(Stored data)
(* ===== verification/Values.v ===== *)
(** * The repair kit: memory and value arrays (sqliterk_values.c)

    A [sqliterk_values] is a growing array of tagged values.  [sqliterkOSMalloc] belongs to a
    file that is not part of the sources; it is given by the answer to each call in turn: no
    block, or a block with its initial bytes.  The state of the functions here is the number
    of calls made so far.

    A pointer is [None] when it is null; an object a pointer refers to is the list of its
    bytes or elements.  A union remembers the member written last, and reading another one
    is the fault [BadUnion]. *)

From S2P Require Import Prelude CLib.

(** ** Result codes *)

Definition SQLITERK_OK : Z := 0.
Definition SQLITERK_CANTOPEN : Z := 1.
Definition SQLITERK_MISUSE : Z := 2.
Definition SQLITERK_IOERR : Z := 3.
Definition SQLITERK_NOMEM : Z := 4.
Definition SQLITERK_SHORT_READ : Z := 5.
Definition SQLITERK_DAMAGED : Z := 6.
Definition SQLITERK_DISCARD : Z := 7.
Definition SQLITERK_CANCELLED : Z := 8.

(** ** The allocator *)

Class SqliterkAlloc := {
  (** the block the [k]-th call gives for a size, if any *)
  os_malloc : nat -> Z -> option (list Z)
}.

(** What every caller relies on: a block has the size asked for and is cleared. *)
Class SqliterkAllocLaws (A : SqliterkAlloc) : Prop := {
  os_malloc_zeroed : forall k n blk, os_malloc k n = Some blk -> 0 <= n -> blk = zeros n
}.

(** ** Numbers *)

(** [(int64_t) d] for a [double] given by its eight bytes: truncation, undefined outside the
    range of the integer type. *)
Definition double_to_int64 (bits : list Z) : res Z :=
  let n := le_val bits in
  let e := Z.shiftr n 52 mod 2048 in
  let m := n mod 2 ^ 52 + 2 ^ 52 in
  if e =? 2047 then Stuck IntOverflow
  else
    let mag := if e =? 0 then 0 else if 1075 <=? e then m * 2 ^ (e - 1075) else m / 2 ^ (1075 - e) in
    let v := if Z.testbit n 63 then - mag else mag in
    if (- 2 ^ 63 <=? v) && (v <? 2 ^ 63) then Done v else Stuck IntOverflow.

(** [(double) i]: the nearest double, ties to even. *)
Definition int64_to_double (i : Z) : list Z :=
  if i =? 0 then zeros 8
  else
    let a := Z.abs i in
    let k := Z.log2 a in
    let q :=
      if k <=? 52 then a * 2 ^ (52 - k)
      else
        let sh := k - 52 in
        let q := a / 2 ^ sh in
        let r := a mod 2 ^ sh in
        let half := 2 ^ (sh - 1) in
        if (half <? r) || ((r =? half) && Z.odd q) then q + 1 else q in
    le_bytes 8 ((if i <? 0 then 2 ^ 63 else 0) + (k + 1023) * 2 ^ 52 + (q - 2 ^ 52)).

Definition is_space (c : Z) : bool := (c =? 32) || ((9 <=? c) && (c <=? 13)).
Definition is_digit (c : Z) : bool := (48 <=? c) && (c <=? 57).

Fixpoint skip_spaces (l : list Z) : list Z :=
  match l with
  | c :: l' => if is_space c then skip_spaces l' else l
  | [] => []
  end.

Fixpoint digits (l : list Z) (acc : Z) : Z :=
  match l with
  | c :: l => if is_digit c then digits l (acc * 10 + (c - 48)) else acc
  | [] => acc
  end.

(** [atol] for a 64-bit [long]: spaces, a sign, digits; values outside the range are clamped. *)
Definition atol (s : list Z) : Z :=
  let l := skip_spaces s in
  let v := match l with
           | c :: l' => if c =? 45 then - digits l' 0 else if c =? 43 then digits l' 0 else digits l 0
           | [] => 0
           end in
  Z.max (- 2 ^ 63) (Z.min v (2 ^ 63 - 1)).

(** [atof] of the C library, as the eight bytes of its result. *)
Class CAtof := { atof : list Z -> list Z }.

(** ** Data *)

Definition sqliterk_value_type_null : Z := 0.
Definition sqliterk_value_type_integer : Z := 1.
Definition sqliterk_value_type_number : Z := 2.
Definition sqliterk_value_type_text : Z := 3.
Definition sqliterk_value_type_binary : Z := 4.

Inductive sqliterk_any :=
| AnyInteger (i : Z)
| AnyNumber (bits : list Z)
| AnyText (t : option (list Z)) (s : Z)
| AnyBinary (b : option (list Z)) (s : Z)
| AnyRaw (bytes : list Z).  (* as the allocator left it *)

Record sqliterk_value := Value { v_type : Z; v_any : sqliterk_any }.

Record sqliterk_values := Values_ {
  vs_count : Z;
  vs_capacity : Z;
  vs_values : option (list sqliterk_value)
}.

Definition sizeof_value : Z := 24.
Definition sizeof_values : Z := 16.

(** Structures in a fresh block; a pointer there is null if its bytes are zero, and otherwise
    refers to no object. *)
Definition fresh_value (blk : list Z) (i : Z) : sqliterk_value :=
  Value (s32 (le_val (slice (sizeof_value * i) 4 blk))) (AnyRaw (slice (sizeof_value * i + 8) 16 blk)).

Definition fresh_array (blk : list Z) (n : Z) : list sqliterk_value :=
  map (fun i => fresh_value blk (Z.of_nat i)) (seq 0 (Z.to_nat n)).

Definition fresh_values (blk : list Z) : sqliterk_values :=
  Values_ (s32 (le_val (slice 0 4 blk))) (s32 (le_val (slice 4 4 blk)))
          (if le_val (slice 8 8 blk) =? 0 then None else Some []).

Section values.
Context `{Al : SqliterkAlloc} `{Af : CAtof}.

Definition sqliterkOSMalloc (n : Z) : cm nat (option (list Z)) :=
  fun k => Done (os_malloc k (u64 n), S k).

(** ** Growing and clearing *)

Definition sqliterkValuesAutoGrow (v : sqliterk_values) : cm nat (Z * sqliterk_values) :=
  if vs_capacity v <=? vs_count v then
    let oldCapacity := vs_capacity v in
    let! newCapacity :=
      lift_res (if oldCapacity <=? 0 then Done 4
                else if 8 * 1024 * 1024 <? oldCapacity then chk_int (oldCapacity + 8 * 1024 * 1024)
                else chk_int (oldCapacity * 2)) in
    let! n := lift_res (chk_int (newCapacity + 1)) in
    let! blk := sqliterkOSMalloc (sizeof_value * n) in
    match blk with
    | None => ret (SQLITERK_NOMEM, v)
    | Some blk =>
      let! newValues :=
        lift_res (match vs_values v with
                  | None => Done (fresh_array blk n)
                  | Some old => let? xs := zread_n old 0 oldCapacity in zwrite_n (fresh_array blk n) 0 xs
                  end) in
      ret (SQLITERK_OK, Values_ (vs_count v) newCapacity (Some newValues))
    end
  else ret (SQLITERK_OK, v).

Definition sqliterkValueClear (value : sqliterk_value) : res sqliterk_value :=
  if v_type value =? sqliterk_value_type_text then
    match v_any value with
    | AnyText _ s => Done (Value sqliterk_value_type_null (AnyText None s))
    | _ => Stuck BadUnion
    end
  else if v_type value =? sqliterk_value_type_binary then
    match v_any value with
    | AnyBinary _ s => Done (Value sqliterk_value_type_null (AnyBinary None s))
    | _ => Stuck BadUnion
    end
  else Done (Value sqliterk_value_type_null (v_any value)).

(** [&values->values[i]] *)
Definition slot (v : sqliterk_values) (i : Z) : res sqliterk_value :=
  match vs_values v with None => Stuck NullDeref | Some l => zread l i end.

Definition set_slot (v : sqliterk_values) (i : Z) (x : sqliterk_value) : res sqliterk_values :=
  match vs_values v with
  | None => Stuck NullDeref
  | Some l => let? l := zwrite_n l i [x] in Done (Values_ (vs_count v) (vs_capacity v) (Some l))
  end.

Fixpoint clear_loop (n : nat) (i : Z) (v : sqliterk_values) : res sqliterk_values :=
  match n with
  | O => Done v
  | S n =>
    let? x := slot v i in
    let? x := sqliterkValueClear x in
    let? v := set_slot v i x in
    clear_loop n (i + 1) v
  end.

Definition sqliterkValuesClear (vs : option sqliterk_values) : res (Z * option sqliterk_values) :=
  match vs with
  | None => Done (SQLITERK_MISUSE, None)
  | Some v =>
    let? v := clear_loop (Z.to_nat (vs_count v)) 0 v in
    Done (SQLITERK_OK, Some (Values_ 0 (vs_capacity v) (vs_values v)))
  end.

(** Nothing is left of the object. *)
Definition sqliterkValuesFree (vs : option sqliterk_values) : res Z :=
  match vs with
  | None => Done SQLITERK_MISUSE
  | Some v => let? _v := clear_loop (Z.to_nat (vs_count v)) 0 v in Done SQLITERK_OK
  end.

Definition sqliterkValuesAlloc : cm nat (Z * option sqliterk_values) :=
  let! blk := sqliterkOSMalloc sizeof_values in
  match blk with
  | None => ret (SQLITERK_NOMEM, None)
  | Some blk =>
    let! (rc, v) := sqliterkValuesAutoGrow (fresh_values blk) in
    if negb (rc =? SQLITERK_OK) then
      let! _rc := lift_res (sqliterkValuesFree (Some v)) in ret (rc, None)
    else ret (SQLITERK_OK, Some v)
  end.

(** ** Reading *)

Definition sqliterkValuesGetCount (vs : option sqliterk_values) : Z :=
  match vs with None => 0 | Some v => vs_count v end.

Definition sqliterkValuesGetType (vs : option sqliterk_values) (index : Z) : res Z :=
  match vs with
  | Some v => if index <? vs_count v then let? x := slot v index in Done (v_type x)
              else Done sqliterk_value_type_null
  | None => Done sqliterk_value_type_null
  end.

(** A string a pointer refers to. *)
Definition string_at (p : option (list Z)) : res (list Z) :=
  match p with
  | None => Stuck NullDeref
  | Some obj => let? n := strlen obj in Done (take (Z.to_nat n) obj)
  end.

Definition sqliterkValuesGetInteger64 (vs : option sqliterk_values) (index : Z) : res Z :=
  match vs with
  | Some v =>
    if index <? vs_count v then
      let? x := slot v index in
      let? t := sqliterkValuesGetType vs index in
      if t =? sqliterk_value_type_integer then
        match v_any x with AnyInteger i => Done i | _ => Stuck BadUnion end
      else if t =? sqliterk_value_type_number then
        match v_any x with AnyNumber bits => double_to_int64 bits | _ => Stuck BadUnion end
      else if t =? sqliterk_value_type_text then
        match v_any x with
        | AnyText t _ => let? s := string_at t in Done (atol s)
        | _ => Stuck BadUnion
        end
      else Done 0
    else Done 0
  | None => Done 0
  end.

Definition sqliterkValuesGetInteger (vs : option sqliterk_values) (index : Z) : res Z :=
  let? i := sqliterkValuesGetInteger64 vs index in Done (s32 i).

Definition sqliterkValuesGetNumber (vs : option sqliterk_values) (index : Z) : res (list Z) :=
  match vs with
  | Some v =>
    if index <? vs_count v then
      let? x := slot v index in
      let? t := sqliterkValuesGetType vs index in
      if t =? sqliterk_value_type_integer then
        match v_any x with AnyInteger i => Done (int64_to_double i) | _ => Stuck BadUnion end
      else if t =? sqliterk_value_type_number then
        match v_any x with AnyNumber bits => Done bits | _ => Stuck BadUnion end
      else if t =? sqliterk_value_type_text then
        match v_any x with
        | AnyText t _ => let? s := string_at t in Done (atof s)
        | _ => Stuck BadUnion
        end
      else Done (zeros 8)
    else Done (zeros 8)
  | None => Done (zeros 8)
  end.

Definition sqliterkValuesGetText (vs : option sqliterk_values) (index : Z) : res (option (list Z)) :=
  match vs with
  | Some v =>
    if index <? vs_count v then
      let? x := slot v index in
      if v_type x =? sqliterk_value_type_text then
        match v_any x with AnyText t _ => Done t | _ => Stuck BadUnion end
      else Done None
    else Done None
  | None => Done None
  end.

Definition sqliterkValuesGetBinary (vs : option sqliterk_values) (index : Z) : res (option (list Z)) :=
  match vs with
  | Some v =>
    if index <? vs_count v then
      let? x := slot v index in
      if v_type x =? sqliterk_value_type_binary then
        match v_any x with AnyBinary b _ => Done b | _ => Stuck BadUnion end
      else Done None
    else Done None
  | None => Done None
  end.

Definition sqliterkValuesGetBytes (vs : option sqliterk_values) (index : Z) : res Z :=
  match vs with
  | Some v =>
    if index <? vs_count v then
      let? x := slot v index in
      if v_type x =? sqliterk_value_type_binary then
        match v_any x with AnyBinary _ s => Done s | _ => Stuck BadUnion end
      else if v_type x =? sqliterk_value_type_text then
        match v_any x with AnyText _ s => Done s | _ => Stuck BadUnion end
      else Done 0
    else Done 0
  | None => Done 0
  end.

(** ** Adding *)

(** Writing the element behind the last one and counting it. *)
Definition push (v : sqliterk_values) (x : sqliterk_value) : res sqliterk_values :=
  let? v := set_slot v (vs_count v) x in
  Done (Values_ (vs_count v + 1) (vs_capacity v) (vs_values v)).

Definition sqliterkValuesAddInteger64 (vs : option sqliterk_values) (i : Z)
  : cm nat (Z * option sqliterk_values) :=
  match vs with
  | None => ret (SQLITERK_MISUSE, None)
  | Some v =>
    let! (rc, v) := sqliterkValuesAutoGrow v in
    if negb (rc =? SQLITERK_OK) then ret (rc, Some v)
    else
      let! v := lift_res (push v (Value sqliterk_value_type_integer (AnyInteger i))) in
      ret (SQLITERK_OK, Some v)
  end.

Definition sqliterkValuesAddInteger (vs : option sqliterk_values) (i : Z)
  : cm nat (Z * option sqliterk_values) :=
  sqliterkValuesAddInteger64 vs i.

Definition sqliterkValuesAddNumber (vs : option sqliterk_values) (d : list Z)
  : cm nat (Z * option sqliterk_values) :=
  match vs with
  | None => ret (SQLITERK_MISUSE, None)
  | Some v =>
    let! (rc, v) := sqliterkValuesAutoGrow v in
    if negb (rc =? SQLITERK_OK) then ret (rc, Some v)
    else
      let! v := lift_res (push v (Value sqliterk_value_type_number (AnyNumber d))) in
      ret (SQLITERK_OK, Some v)
  end.

(** [t] is the object from the pointer to its end. *)
Definition sqliterkValuesAddNoTerminatorText (vs : option sqliterk_values) (t : option (list Z)) (s : Z)
  : cm nat (Z * option sqliterk_values) :=
  match vs, t with
  | Some v, Some t =>
    let! (rc, v) := sqliterkValuesAutoGrow v in
    if negb (rc =? SQLITERK_OK) then ret (rc, Some v)
    else
      let! n := lift_res (chk_int (s + 1)) in
      let! blk := sqliterkOSMalloc n in
      match blk with
      | None =>
        let! x := lift_res (sqliterkValueClear (Value sqliterk_value_type_text (AnyText None s))) in
        let! v := lift_res (set_slot v (vs_count v) x) in
        ret (SQLITERK_NOMEM, Some v)
      | Some blk =>
        let! bytes := lift_res (zread_n t 0 s) in
        let! blk := lift_res (zwrite_n blk 0 bytes) in
        let! blk := lift_res (zwrite_n blk s [0]) in
        let! v := lift_res (push v (Value sqliterk_value_type_text (AnyText (Some blk) s))) in
        ret (SQLITERK_OK, Some v)
      end
  | _, _ => ret (SQLITERK_MISUSE, vs)
  end.

Definition sqliterkValuesAddText (vs : option sqliterk_values) (t : option (list Z))
  : cm nat (Z * option sqliterk_values) :=
  match t with
  | None => fail NullDeref
  | Some obj => let! n := lift_res (strlen obj) in sqliterkValuesAddNoTerminatorText vs t (s32 n)
  end.

Definition sqliterkValuesAddBinary (vs : option sqliterk_values) (b : option (list Z)) (s : Z)
  : cm nat (Z * option sqliterk_values) :=
  match vs, b with
  | Some v, Some b =>
    let! (rc, v) := sqliterkValuesAutoGrow v in
    if negb (rc =? SQLITERK_OK) then ret (rc, Some v)
    else
      let! blk := sqliterkOSMalloc s in
      match blk with
      | None =>
        let! v := lift_res (set_slot v (vs_count v) (Value sqliterk_value_type_binary (AnyBinary None s))) in
        ret (SQLITERK_NOMEM, Some v)
      | Some blk =>
        let! bytes := lift_res (zread_n b 0 s) in
        let! blk := lift_res (zwrite_n blk 0 bytes) in
        let! v := lift_res (push v (Value sqliterk_value_type_binary (AnyBinary (Some blk) s))) in
        ret (SQLITERK_OK, Some v)
      end
  | _, _ => ret (SQLITERK_MISUSE, vs)
  end.

Definition sqliterkValuesAddNull (vs : option sqliterk_values) : cm nat (Z * option sqliterk_values) :=
  match vs with
  | None => ret (SQLITERK_MISUSE, None)
  | Some v =>
    let! (rc, v) := sqliterkValuesAutoGrow v in
    if negb (rc =? SQLITERK_OK) then ret (rc, Some v)
    else
      let! x := lift_res (slot v (vs_count v)) in
      let! v := lift_res (push v (Value sqliterk_value_type_null (v_any x))) in
      ret (SQLITERK_OK, Some v)
  end.
End values.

:: What to work on ::
Look over the entries for "sqliterkValuesFree", then copy every line that includes that string.

:: Solution ::
Definition sqliterkValuesFree (vs : option sqliterk_values) : res Z :=
      let! _rc := lift_res (sqliterkValuesFree (Some v)) in ret (rc, None)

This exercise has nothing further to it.